____ Data to process

(* ===== verification/CurrentLimit.v ===== *)
(** * The current limiter: [get_current_limit_max_throttle]

    The method derives a ceiling on the throttle from the battery current.
    It reads the battery monitor (the interface [BattMonitor]), advances the
    first-order filter [throttle_limit] and returns the ceiling.  The build
    modelled is the one with [AP_BATTERY_ENABLED]. *)

From Stdlib Require Import QArith Qminmax ZArith Lqa.
From stdpp Require Import base decidable option list.
From S2P Require Import Prelude State.

#[local] Open Scope state_scope.

(** ** The battery monitor *)

(** What the class reads from [AP::battery()]: [current_amps] is [None] when
    the monitor has no current sensor. *)
Class BattMonitor := {
  voltage : nat -> Q;
  current_amps : nat -> option Q;
  get_resistance : nat -> Q;
}.

(** A monitor that reports the same readings on every instance. *)
Definition const_battery (v : Q) (i : option Q) (r : Q) : BattMonitor :=
  {| voltage := fun _ => v; current_amps := fun _ => i;
     get_resistance := fun _ => r |}.

(** A battery without a current sensor. *)
Definition no_current_sensor : BattMonitor := const_battery 16 None 0.

(** A battery of 20 milliohm at 15 V that delivers 70 A. *)
Definition loaded_battery : BattMonitor := const_battery 15 (Some 70) 0.02.

(** The flying example with a current limit of 60 A and a minimum battery
    voltage of 13.2 V. *)
Definition limited_motors : Motors :=
  upd_thr_lin (fun t =>
    mkThrLin t.(curve_expo) t.(spin_min) t.(spin_max) 16.8 13.2 t.(batt_idx)
      t.(lift_max) t.(batt_voltage_filt))
    (upd_params (fun p =>
       mkParams p.(yaw_headroom) 60 p.(pwm_type) p.(pwm_min) p.(pwm_max)
         p.(pwm_min_configured) p.(pwm_max_configured) p.(spin_arm)
         p.(batt_current_time_constant) p.(throttle_hover)
         p.(throttle_hover_learn) p.(disarm_disable_pwm)
         p.(yaw_servo_angle_max_deg) p.(spool_up_time) p.(boost_scale)
         p.(slew_up_time) p.(slew_dn_time) p.(safe_time) p.(options)
         p.(spool_down_time))
       flying_motors).

Section CurrentLimit.

Context {battery : BattMonitor}.

(** The guard of the first [if]: the current to limit on, or [None] when
    limiting is disabled, the vehicle is disarmed or no current is
    measured. *)
Definition limited_current (m : Motors) : option Q :=
  if decide (m.(params).(batt_current_max) <= 0) then None
  else if negb m.(inputs).(armed) then None
  else current_amps (get_battery_index m).

(** The largest current that keeps the voltage above
    [batt_voltage_min]. *)
Definition current_ceiling (m : Motors) (batt_current : Q) : Q :=
  MIN m.(params).(batt_current_max)
    (batt_current
     + (voltage (get_battery_index m) - get_battery_min_voltage m)
       / get_resistance (get_battery_index m)).

(** The gain [dt / (dt + tc)] of the filter. *)
Definition current_limit_gain (m : Motors) : Q :=
  m.(inputs).(dt_s)
  / (m.(inputs).(dt_s) + m.(params).(batt_current_time_constant)).

Definition get_current_limit_max_throttle : State Motors Q :=
  lim ← gets limited_current;
  match lim with
  | None =>
      modify (set_throttle_limit 1);;
      ret 1
  | Some batt_current =>
      batt_resistance ← gets (fun m => get_resistance (get_battery_index m));
      if is_zero batt_resistance then
        modify (set_throttle_limit 1);;
        ret 1
      else
        batt_current_max ← gets (fun m => current_ceiling m batt_current);
        let batt_current_ratio := batt_current / batt_current_max in
        modify (fun m =>
          set_throttle_limit
            (m.(throttle_limit)
             + current_limit_gain m * (1 - batt_current_ratio)) m);;
        modify (fun m =>
          set_throttle_limit (constrain_float m.(throttle_limit) 0.2 1) m);;
        hover ← gets get_throttle_hover;
        limit ← gets throttle_limit;
        ret (hover + (1 - hover) * limit)
  end.

(** The value the filter takes when the limiter is active. *)
Definition next_throttle_limit (m : Motors) (batt_current : Q) : Q :=
  constrain_float
    (m.(throttle_limit)
     + current_limit_gain m
       * (1 - batt_current / current_ceiling m batt_current))
    0.2 1.

(** The limiter is active: it measures a current on a battery whose
    resistance is known. *)
Definition limiter_active (m : Motors) (batt_current : Q) : Prop :=
  limited_current m = Some batt_current
  /\ is_zero (get_resistance (get_battery_index m)) = false.

(** The lowest ceiling: the filter at its floor of 0.2. *)
Definition min_ceiling (m : Motors) : Q :=
  get_throttle_hover m + (1 - get_throttle_hover m) * 0.2.

(** The limiter is idle: it returns 1 and resets its filter. *)
Definition limiter_idle (m : Motors) : Prop :=
  limited_current m = None
  \/ is_zero (get_resistance (get_battery_index m)) = true.

End CurrentLimit.

(** The ceiling of the limiter at the present state of its filter. *)
Definition limit_ceiling (m : Motors) : Q :=
  get_throttle_hover m + (1 - get_throttle_hover m) * m.(throttle_limit).

(** Two objects the limiter cannot tell apart but for the state of its
    filter: they agree on what the method reads. *)
Record same_limiter (m m' : Motors) : Prop := {
  same_current_max :
    m'.(params).(batt_current_max) = m.(params).(batt_current_max);
  same_time_constant :
    m'.(params).(batt_current_time_constant)
    = m.(params).(batt_current_time_constant);
  same_hover : m'.(params).(throttle_hover) = m.(params).(throttle_hover);
  same_armed : m'.(inputs).(armed) = m.(inputs).(armed);
  same_dt : m'.(inputs).(dt_s) = m.(inputs).(dt_s);
  same_thr_lin : m'.(thr_lin) = m.(thr_lin);
}.

#[export] Hint Unfold limited_current current_ceiling current_limit_gain
  next_throttle_limit min_ceiling : motors.

(** ** Lemmas *)

Section CurrentLimitFacts.

Context {battery : BattMonitor}.
Implicit Types m : Motors.

(** The method as a function of the state, one equation per path. *)
Lemma current_limit_disabled m :
  limited_current m = None ->
  get_current_limit_max_throttle m = (1, set_throttle_limit 1 m).
Proof.
  intros H. unfold get_current_limit_max_throttle. run_state.
  by rewrite H.
Qed.

Lemma current_limit_no_resistance m i :
  limited_current m = Some i ->
  is_zero (get_resistance (get_battery_index m)) = true ->
  get_current_limit_max_throttle m = (1, set_throttle_limit 1 m).
Proof.
  intros H Hz. unfold get_current_limit_max_throttle. run_state.
  by rewrite H, Hz.
Qed.

Lemma current_limit_active m i :
  limiter_active m i ->
  get_current_limit_max_throttle m
  = (get_throttle_hover m + (1 - get_throttle_hover m) * next_throttle_limit m i,
     set_throttle_limit (next_throttle_limit m i) m).
Proof.
  intros [H Hz]. unfold get_current_limit_max_throttle. run_state.
  by rewrite H, Hz.
Qed.

(** Case analysis on the three paths. *)
Lemma current_limit_cases m :
  get_current_limit_max_throttle m = (1, set_throttle_limit 1 m)
  \/ exists i, limiter_active m i /\
       get_current_limit_max_throttle m
       = (get_throttle_hover m
          + (1 - get_throttle_hover m) * next_throttle_limit m i,
          set_throttle_limit (next_throttle_limit m i) m).
Proof.
  destruct (limited_current m) as [i|] eqn:H.
  - destruct (is_zero (get_resistance (get_battery_index m))) eqn:Hz.
    + left. eauto using current_limit_no_resistance.
    + right. exists i. split; [done|]. by apply current_limit_active.
  - left. by apply current_limit_disabled.
Qed.

Lemma next_throttle_limit_bounds m i :
  0.2 <= next_throttle_limit m i <= 1.
Proof. apply constrain_float_bounds. lra. Qed.

(** The method writes [throttle_limit] and nothing else. *)
Lemma current_limit_frame m :
  exec get_current_limit_max_throttle m
  = set_throttle_limit
      (exec get_current_limit_max_throttle m).(throttle_limit) m.
Proof.
  unfold exec.
  destruct (current_limit_cases m) as [-> | (i & _ & ->)]; reflexivity.
Qed.

Lemma current_limit_spool m :
  (exec get_current_limit_max_throttle m).(spool) = m.(spool).
Proof. by rewrite current_limit_frame. Qed.

Lemma current_limit_params m :
  (exec get_current_limit_max_throttle m).(params) = m.(params).
Proof. by rewrite current_limit_frame. Qed.

Lemma current_limit_inputs m :
  (exec get_current_limit_max_throttle m).(inputs) = m.(inputs).
Proof. by rewrite current_limit_frame. Qed.

Lemma current_limit_hover m :
  get_throttle_hover (exec get_current_limit_max_throttle m)
  = get_throttle_hover m.
Proof. by rewrite current_limit_frame. Qed.

Lemma min_ceiling_bounds m :
  AP_MOTORS_THST_HOVER_MIN < min_ceiling m < 1.
Proof.
  pose proof (get_throttle_hover_bounds m) as [H1 H2].
  unfold min_ceiling, AP_MOTORS_THST_HOVER_MIN, AP_MOTORS_THST_HOVER_MAX in *.
  lra.
Qed.

(** The ceiling is a fraction of full throttle, whatever the path. *)
Lemma current_limit_01 m :
  0 < eval get_current_limit_max_throttle m <= 1.
Proof.
  pose proof (get_throttle_hover_01 m) as Hh.
  unfold eval.
  destruct (current_limit_cases m) as [-> | (i & _ & ->)]; cbn [fst].
  - lra.
  - pose proof (next_throttle_limit_bounds m i). nra.
Qed.

(** What a caller may rely on: the ceiling is a fraction of full
    throttle and the method writes the filter state, within 0.2..1, and
    nothing else. *)
Lemma current_limit_call m :
  exists c tl,
    get_current_limit_max_throttle m = (c, set_throttle_limit tl m)
    /\ 0 < c <= 1 /\ 0.2 <= tl <= 1.
Proof.
  pose proof (current_limit_01 m) as Hc. unfold eval in Hc.
  destruct (current_limit_cases m) as [E | (i & _ & E)];
    rewrite E in *; cbn [fst] in Hc; eexists _, _; (split; [done|]);
    (split; [done|]).
  - lra.
  - apply next_throttle_limit_bounds.
Qed.

(** The same with the ceiling as a function of the filter state. *)
Lemma current_limit_call_ceiling m :
  exists c tl,
    get_current_limit_max_throttle m = (c, set_throttle_limit tl m)
    /\ c == get_throttle_hover m + (1 - get_throttle_hover m) * tl
    /\ 0.2 <= tl <= 1.
Proof.
  destruct (current_limit_cases m) as [E | (i & _ & E)];
    rewrite E; eexists _, _; (split; [done|]); split; try ring; try lra.
  apply next_throttle_limit_bounds.
Qed.

(** The active path in an object that agrees with [m0] on what the
    method reads: the filter advances from its present state as it would
    in [m0]. *)
Lemma current_limit_call_active m0 m i :
  limiter_active m0 i -> same_limiter m0 m ->
  let tl := next_throttle_limit (set_throttle_limit m.(throttle_limit) m0) i in
  get_current_limit_max_throttle m
  = (limit_ceiling (set_throttle_limit tl m0), set_throttle_limit tl m).
Proof.
  intros [Hl Hz] [H1 H2 H3 H4 H5 H6] tl.
  assert (next_throttle_limit m i = tl) as Htl.
  { unfold tl, next_throttle_limit, current_limit_gain, current_ceiling,
      get_battery_index, get_battery_min_voltage.
    cbn. by rewrite H1, H2, H5, H6. }
  rewrite (current_limit_active m i).
  - unfold limit_ceiling, get_throttle_hover. cbn. by rewrite Htl, H3.
  - revert Hl Hz. unfold limiter_active, limited_current, get_battery_index.
    by rewrite H1, H4, H6.
Qed.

________

Please make an exact copy of the lines above from the line with "get_resistance : nat -> Q;" through the line with "Definition no_current_sensor : BattMonitor", both ends included.

  get_resistance : nat -> Q;
}.

(** A monitor that reports the same readings on every instance. *)
Definition const_battery (v : Q) (i : option Q) (r : Q) : BattMonitor :=
  {| voltage := fun _ => v; current_amps := fun _ => i;
     get_resistance := fun _ => r |}.

(** A battery without a current sensor. *)
Definition no_current_sensor : BattMonitor := const_battery 16 None 0.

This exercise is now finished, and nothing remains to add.